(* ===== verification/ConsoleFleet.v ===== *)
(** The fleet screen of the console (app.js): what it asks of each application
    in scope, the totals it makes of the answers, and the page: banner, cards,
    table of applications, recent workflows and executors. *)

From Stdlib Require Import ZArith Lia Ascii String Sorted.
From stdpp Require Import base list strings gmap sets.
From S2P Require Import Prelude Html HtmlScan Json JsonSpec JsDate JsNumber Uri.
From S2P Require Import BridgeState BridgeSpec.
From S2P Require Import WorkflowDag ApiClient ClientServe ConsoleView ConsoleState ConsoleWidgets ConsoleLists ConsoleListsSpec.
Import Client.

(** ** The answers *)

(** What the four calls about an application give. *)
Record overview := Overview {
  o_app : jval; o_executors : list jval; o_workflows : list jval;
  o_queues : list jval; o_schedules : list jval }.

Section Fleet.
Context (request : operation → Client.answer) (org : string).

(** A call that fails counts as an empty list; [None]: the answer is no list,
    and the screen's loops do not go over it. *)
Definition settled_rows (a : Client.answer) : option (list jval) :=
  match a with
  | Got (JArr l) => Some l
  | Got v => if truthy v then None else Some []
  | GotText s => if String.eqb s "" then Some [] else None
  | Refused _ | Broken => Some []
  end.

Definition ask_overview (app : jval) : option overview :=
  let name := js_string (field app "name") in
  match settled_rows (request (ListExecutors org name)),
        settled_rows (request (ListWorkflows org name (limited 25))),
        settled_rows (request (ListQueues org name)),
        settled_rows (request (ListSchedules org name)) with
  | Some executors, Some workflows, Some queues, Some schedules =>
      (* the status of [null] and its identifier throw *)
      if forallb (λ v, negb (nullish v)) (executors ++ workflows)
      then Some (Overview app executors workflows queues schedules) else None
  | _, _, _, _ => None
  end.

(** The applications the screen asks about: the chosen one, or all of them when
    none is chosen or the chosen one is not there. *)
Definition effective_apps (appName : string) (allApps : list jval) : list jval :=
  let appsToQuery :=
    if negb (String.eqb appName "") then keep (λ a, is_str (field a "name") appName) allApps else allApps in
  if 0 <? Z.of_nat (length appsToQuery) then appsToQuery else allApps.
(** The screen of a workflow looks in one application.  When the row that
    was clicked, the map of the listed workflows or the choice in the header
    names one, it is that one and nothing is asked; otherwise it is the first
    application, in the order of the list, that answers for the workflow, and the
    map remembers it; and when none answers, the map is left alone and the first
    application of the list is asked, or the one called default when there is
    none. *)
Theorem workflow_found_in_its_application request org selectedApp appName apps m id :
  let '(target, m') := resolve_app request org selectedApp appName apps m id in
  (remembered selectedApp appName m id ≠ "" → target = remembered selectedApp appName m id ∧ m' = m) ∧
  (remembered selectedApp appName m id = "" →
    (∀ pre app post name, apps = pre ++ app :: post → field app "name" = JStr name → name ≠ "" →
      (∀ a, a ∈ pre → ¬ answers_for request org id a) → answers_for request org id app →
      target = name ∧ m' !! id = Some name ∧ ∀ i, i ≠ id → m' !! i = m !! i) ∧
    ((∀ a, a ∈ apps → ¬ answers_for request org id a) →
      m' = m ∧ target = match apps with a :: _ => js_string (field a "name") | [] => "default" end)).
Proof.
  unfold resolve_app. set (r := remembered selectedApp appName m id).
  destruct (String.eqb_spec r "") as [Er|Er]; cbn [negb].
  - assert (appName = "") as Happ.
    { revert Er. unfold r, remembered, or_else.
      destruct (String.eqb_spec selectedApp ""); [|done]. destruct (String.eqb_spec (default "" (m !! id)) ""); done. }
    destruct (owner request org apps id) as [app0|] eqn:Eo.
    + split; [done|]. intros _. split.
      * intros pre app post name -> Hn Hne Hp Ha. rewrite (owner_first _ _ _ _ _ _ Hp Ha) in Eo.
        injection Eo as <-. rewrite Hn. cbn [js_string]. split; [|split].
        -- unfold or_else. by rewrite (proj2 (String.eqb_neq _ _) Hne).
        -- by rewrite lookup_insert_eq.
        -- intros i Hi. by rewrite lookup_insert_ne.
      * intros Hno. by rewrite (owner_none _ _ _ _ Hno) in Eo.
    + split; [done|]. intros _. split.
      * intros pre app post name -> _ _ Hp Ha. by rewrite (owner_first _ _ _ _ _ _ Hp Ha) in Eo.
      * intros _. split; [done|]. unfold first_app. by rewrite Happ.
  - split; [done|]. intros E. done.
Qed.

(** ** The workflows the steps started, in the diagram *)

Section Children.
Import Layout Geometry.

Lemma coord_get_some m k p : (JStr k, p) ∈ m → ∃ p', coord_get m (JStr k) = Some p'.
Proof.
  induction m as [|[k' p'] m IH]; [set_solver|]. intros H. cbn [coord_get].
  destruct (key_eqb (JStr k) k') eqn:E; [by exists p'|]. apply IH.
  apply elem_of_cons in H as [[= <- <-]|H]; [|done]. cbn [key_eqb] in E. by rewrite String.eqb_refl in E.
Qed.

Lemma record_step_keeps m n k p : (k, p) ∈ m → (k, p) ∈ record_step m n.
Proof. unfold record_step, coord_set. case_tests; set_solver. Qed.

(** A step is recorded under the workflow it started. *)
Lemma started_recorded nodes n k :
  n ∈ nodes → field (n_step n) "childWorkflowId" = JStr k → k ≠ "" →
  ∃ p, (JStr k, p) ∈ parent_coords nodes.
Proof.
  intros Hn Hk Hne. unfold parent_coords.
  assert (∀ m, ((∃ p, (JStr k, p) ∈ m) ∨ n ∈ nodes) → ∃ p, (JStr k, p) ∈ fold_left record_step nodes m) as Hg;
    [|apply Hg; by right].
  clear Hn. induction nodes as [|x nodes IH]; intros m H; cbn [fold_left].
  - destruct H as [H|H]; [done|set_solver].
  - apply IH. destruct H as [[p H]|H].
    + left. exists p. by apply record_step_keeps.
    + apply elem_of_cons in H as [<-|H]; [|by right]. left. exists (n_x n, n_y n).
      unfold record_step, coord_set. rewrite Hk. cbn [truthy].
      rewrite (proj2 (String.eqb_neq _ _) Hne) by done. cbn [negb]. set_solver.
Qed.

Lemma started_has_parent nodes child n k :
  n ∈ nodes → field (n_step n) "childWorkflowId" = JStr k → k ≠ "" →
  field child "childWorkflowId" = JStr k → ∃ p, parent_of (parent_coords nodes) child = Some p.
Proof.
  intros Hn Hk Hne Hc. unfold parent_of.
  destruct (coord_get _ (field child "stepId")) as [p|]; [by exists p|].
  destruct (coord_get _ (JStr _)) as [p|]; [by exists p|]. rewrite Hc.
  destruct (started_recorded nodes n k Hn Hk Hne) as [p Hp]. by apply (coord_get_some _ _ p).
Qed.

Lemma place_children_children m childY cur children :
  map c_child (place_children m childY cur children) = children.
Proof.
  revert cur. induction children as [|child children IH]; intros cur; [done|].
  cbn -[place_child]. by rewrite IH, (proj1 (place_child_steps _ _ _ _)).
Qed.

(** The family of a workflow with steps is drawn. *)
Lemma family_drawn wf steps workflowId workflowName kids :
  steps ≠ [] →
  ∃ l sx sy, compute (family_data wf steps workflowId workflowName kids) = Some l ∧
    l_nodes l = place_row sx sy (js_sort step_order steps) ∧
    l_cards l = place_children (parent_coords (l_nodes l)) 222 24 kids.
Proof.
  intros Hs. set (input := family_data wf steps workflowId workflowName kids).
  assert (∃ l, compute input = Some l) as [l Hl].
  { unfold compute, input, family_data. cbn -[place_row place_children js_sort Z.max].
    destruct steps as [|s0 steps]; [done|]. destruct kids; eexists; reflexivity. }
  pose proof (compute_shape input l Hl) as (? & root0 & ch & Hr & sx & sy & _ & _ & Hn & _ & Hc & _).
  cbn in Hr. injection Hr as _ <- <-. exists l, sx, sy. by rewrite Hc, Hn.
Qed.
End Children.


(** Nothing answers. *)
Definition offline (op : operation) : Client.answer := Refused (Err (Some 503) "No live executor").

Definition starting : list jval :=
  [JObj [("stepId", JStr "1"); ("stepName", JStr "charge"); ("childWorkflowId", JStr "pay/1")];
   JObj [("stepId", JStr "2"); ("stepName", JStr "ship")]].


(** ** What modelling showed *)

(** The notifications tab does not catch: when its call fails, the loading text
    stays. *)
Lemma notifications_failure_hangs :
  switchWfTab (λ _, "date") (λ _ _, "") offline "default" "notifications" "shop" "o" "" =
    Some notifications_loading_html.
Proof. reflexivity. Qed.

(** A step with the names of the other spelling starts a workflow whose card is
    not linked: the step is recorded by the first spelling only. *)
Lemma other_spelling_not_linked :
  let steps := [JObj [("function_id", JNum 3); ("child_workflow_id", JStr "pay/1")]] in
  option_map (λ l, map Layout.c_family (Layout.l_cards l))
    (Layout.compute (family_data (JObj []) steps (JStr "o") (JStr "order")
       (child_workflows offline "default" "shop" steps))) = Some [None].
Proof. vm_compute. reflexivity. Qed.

--------------------------------

EXERCISE:
Above this task is a listing. Restate, word for word and with nothing added, the lines from the one with "induction m as" through the one with "destruct (coord_get _ (JStr".

RESPONSE BOX:
  induction m as [|[k' p'] m IH]; [set_solver|]. intros H. cbn [coord_get].
  destruct (key_eqb (JStr k) k') eqn:E; [by exists p'|]. apply IH.
  apply elem_of_cons in H as [[= <- <-]|H]; [|done]. cbn [key_eqb] in E. by rewrite String.eqb_refl in E.
Qed.

Lemma record_step_keeps m n k p : (k, p) ∈ m → (k, p) ∈ record_step m n.
Proof. unfold record_step, coord_set. case_tests; set_solver. Qed.

(** A step is recorded under the workflow it started. *)
Lemma started_recorded nodes n k :
  n ∈ nodes → field (n_step n) "childWorkflowId" = JStr k → k ≠ "" →
  ∃ p, (JStr k, p) ∈ parent_coords nodes.
Proof.
  intros Hn Hk Hne. unfold parent_coords.
  assert (∀ m, ((∃ p, (JStr k, p) ∈ m) ∨ n ∈ nodes) → ∃ p, (JStr k, p) ∈ fold_left record_step nodes m) as Hg;
    [|apply Hg; by right].
  clear Hn. induction nodes as [|x nodes IH]; intros m H; cbn [fold_left].
  - destruct H as [H|H]; [done|set_solver].
  - apply IH. destruct H as [[p H]|H].
    + left. exists p. by apply record_step_keeps.
    + apply elem_of_cons in H as [<-|H]; [|by right]. left. exists (n_x n, n_y n).
      unfold record_step, coord_set. rewrite Hk. cbn [truthy].
      rewrite (proj2 (String.eqb_neq _ _) Hne) by done. cbn [negb]. set_solver.
Qed.

Lemma started_has_parent nodes child n k :
  n ∈ nodes → field (n_step n) "childWorkflowId" = JStr k → k ≠ "" →
  field child "childWorkflowId" = JStr k → ∃ p, parent_of (parent_coords nodes) child = Some p.
Proof.
  intros Hn Hk Hne Hc. unfold parent_of.
  destruct (coord_get _ (field child "stepId")) as [p|]; [by exists p|].
  destruct (coord_get _ (JStr _)) as [p|]; [by exists p|]. rewrite Hc.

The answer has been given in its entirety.